В мире Достоевского (Селезнёв) - страница 307

3

Еще лет десять назад лирика Евгения Евтушенко воспринималась читателями (не берусь судить о всех, конечно) как откровение. Безусловно, колодец откровений личностно-бытового плана неисчерпаем. Но объем «колодца» в данном случае еще ничего не говорит о его глубине. А ключевая вода, «живая вода» поэзии, как и жизни, – не на поверхности. Поэт же (создается такое впечатление) торопится черпать, не заботясь при этом о глубине источников. Он всегда распахнут, он весь как бы на виду в своих стихах, но их доверительность отчего-то уже не трогает. Отчего же?

Во избежание недоразумений хочу и в этом случае предупредить, что речь идет не о личности поэта, но о поэтическом явлении и прежде всего о том обобщенном типе современного сознания, который нашел, на мой взгляд, наиболее полное и яркое отражение в поэтическом «я» Евгения Евтушенко.

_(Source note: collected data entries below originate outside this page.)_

Definition steps_bisect_right (arr : list Z) (x : Z) : Gen unit :=
  bisect_right_loop (List.length arr) arr x 0 (len arr).

(* ================================================================== *)
(** ** Session runner *)

(** The result computed by the [for st in generator(arr, x)] loop of
    [run_steps]: [result] starts at [None] and is overwritten by the
    payload of every step whose [done] flag is set.  Drawing and pausing
    do not touch it.  An exception of the generator propagates. *)
Definition run_steps_result (steps : list Step) : option Z :=
  fold_left (fun result st => if done st then payload st else result)
            steps None.

Definition run_steps (arr : list Z) (x : Z)
    (generator : list Z -> Z -> Gen unit) : outcome (option Z) :=
  match generator arr x with
  | (t, Return _) => Return (run_steps_result (steps_of t))
  | (_, Raise e) => Raise e
  | (_, OutOfFuel) => OutOfFuel
  end.

(** The summary ("Bilan") printed by [run_count_occurrences]: either the
    absent message, which reports 0 occurrences and the range [-1, -1],
    or the range [first, last] and the count. *)
Inductive Bilan : Type :=
| Absent
| Plage (first : Z) (last : option Z) (count : Z).

Definition run_count_occurrences (arr : list Z) (x : Z) : outcome Bilan :=
  match run_steps arr x steps_first_occurrence with
  | Return first =>
      match run_steps arr x steps_last_occurrence with
      | Return last =>
          Return
            (match first with
             | None => Absent
             | Some f =>
                 if f =? -1 then Absent
                 else
                   let count :=
                     match last with
                     | None => 0
                     | Some l => if l <? f then 0 else l - f + 1
                     end in
                   Plage f last count
             end)
      | Raise e => Raise e
      | OutOfFuel => OutOfFuel
      end
  | Raise e => Raise e
  | OutOfFuel => OutOfFuel
  end.

(** The line feed of ["\n"]. *)
Definition nl : string := String (Ascii.ascii_of_nat 10) EmptyString.

(** [str] of an optional integer, as an f-string prints it. *)
Definition str_opt (o : option Z) : string :=
  match o with Some z => str z | None => "None" end.

(** The text handed to [print] for a summary. *)
Definition bilan_text (x : Z) (b : Bilan) : string :=
  match b with
  | Absent =>
      "x=" ++ str x ++ " absent : 0 occurrence." ++ nl
        ++ "Plage = [-1, -1]" ++ nl
  | Plage f l c =>
      "Plage: [" ++ str f ++ ", " ++ str_opt l
        ++ "] → Nombre d'occurrences = " ++ str c ++ nl
  end.

(** The count and the range a summary reports. *)
Definition bilan_count (b : Bilan) : Z :=
  match b with Absent => 0 | Plage _ _ c => c end.

Definition bilan_range (b : Bilan) : option Z * option Z :=
  match b with
  | Absent => (Some (-1), Some (-1))
  | Plage f l _ => (Some f, l)
  end.

(* ================================================================== *)
(** ** Specification vocabulary *)

(** [SortedSequence]: for all [i < j], [seq[i] <= seq[j]]. *)
Definition sorted (arr : list Z) : Prop :=
  forall i j, 0 <= i -> i <= j -> j < len arr -> item arr i <= item arr j.

(** A decision procedure for [sorted], comparing neighbours. *)
Fixpoint sortedb (arr : list Z) : bool :=
  match arr with
  | [] => true
  | a :: tl =>
      match tl with
      | [] => true
      | b :: _ => (a <=? b) && sortedb tl
      end
  end.

(** [i] is an occurrence of [x]. *)
Definition occurs_at (arr : list Z) (x i : Z) : Prop :=
  0 <= i < len arr /\ item arr i = x.

(** Number of cells strictly below, resp. at most, [x]. *)
Definition count_lt (arr : list Z) (x : Z) : Z :=
  Z.of_nat (List.length (filter (fun a => a <? x) arr)).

В стихотворении «Возрастная болезнь», например, открывающем сборник «Поющая дамба», поэт жалуется: «Приелись и объятья и грызня. Надеюсь, это временно…» Но чтобы так писать, чтобы поведать миру, что у него, как у поэта, «Переболела плоть, перелюбила, и жуть берет от холода в крови, от ощущенья – это было, было… И женщины, как будто города, в которых я уже бывал когда-то, хотя не помню в точности, когда», – нужно прочно уверовать, что мир, или, по крайней мере, та его часть, к которой он обращается, живет единственной заботой: «Что с ним? Как ему? – Приелось? Перелюбилось? Ах, какая жалость!» А поэт продолжает жаловаться: «Я еще жив! Я чувствовать хочу…» и т. д. Но отчего же его жалоба все-таки не трогает, ведь боль человеческая, будь то боль самого Евтушенко или даже человека, не сочинившего ни единой стихотворной строки, остается болью и требует посильного сочувствия хотя бы, если уж не помощи?

В том-то и дело, что боль здесь особого рода. Это боль тела, но не души. Да и не боль это вовсе для людей, знающих, что кроется за этим словом. Это пресыщенность жизнью, принимаемая (или выдаваемая?) лирическим «я» Евтушенко задушевную боль и тревогу.

Порою такое «я» более откровенно (может, не замечая того) проговаривается, что его тревоги и о себе, и не только о себе, – игра того же пресыщенного воображения: «Мне снится – я тебя уже любил. Мне снится – я тебя уже убил… Я убивать устал. Я слишком стар…» Простите, но это уже игра в демона. Правда, и демон-то не совсем уж чтобы демон, а так – его подобие – маленький бесенок, потому что нынешние игры в демонов питаются именно скукой, воображением.

Скука, пресыщенность – конечно же, болезнь, но, согласитесь, более, так сказать, личного, нежели общественного плана. Лечиться от болезни и можно, и должно, но стоит ли поэту, да еще желающему нести звание социального, не столько заботиться о других – «родные врачевать сердца» (Фет), сколько возлагать на «родных» бремя личных переживаний? Да, нужно слишком уверовать, что мир вращается вокруг оси, на которой начертано твое имя, чтобы занимать его подобными исповеданиями. Но полной уверенности нет, и тогда (не знаю, осознанно ли, нет ли) поэтическому «я» хочется представить себя публике в некоем ореоле – то уже как бы свершенного: «я тебя уже убил», то еще только обещаемого: «Когда я напишу «Двенадцать», не подавайте мне руки!» Но пока что, как известно, поэма «Двенадцать» без всяких предуведомлений об этом написана другим поэтом… Кстати, такие «угрозы» – достаточно легкий способ заменять дело словами о деле. Но это опять-таки личное дело поэта, которое, однако, по его убеждению, достойно всенародной огласки.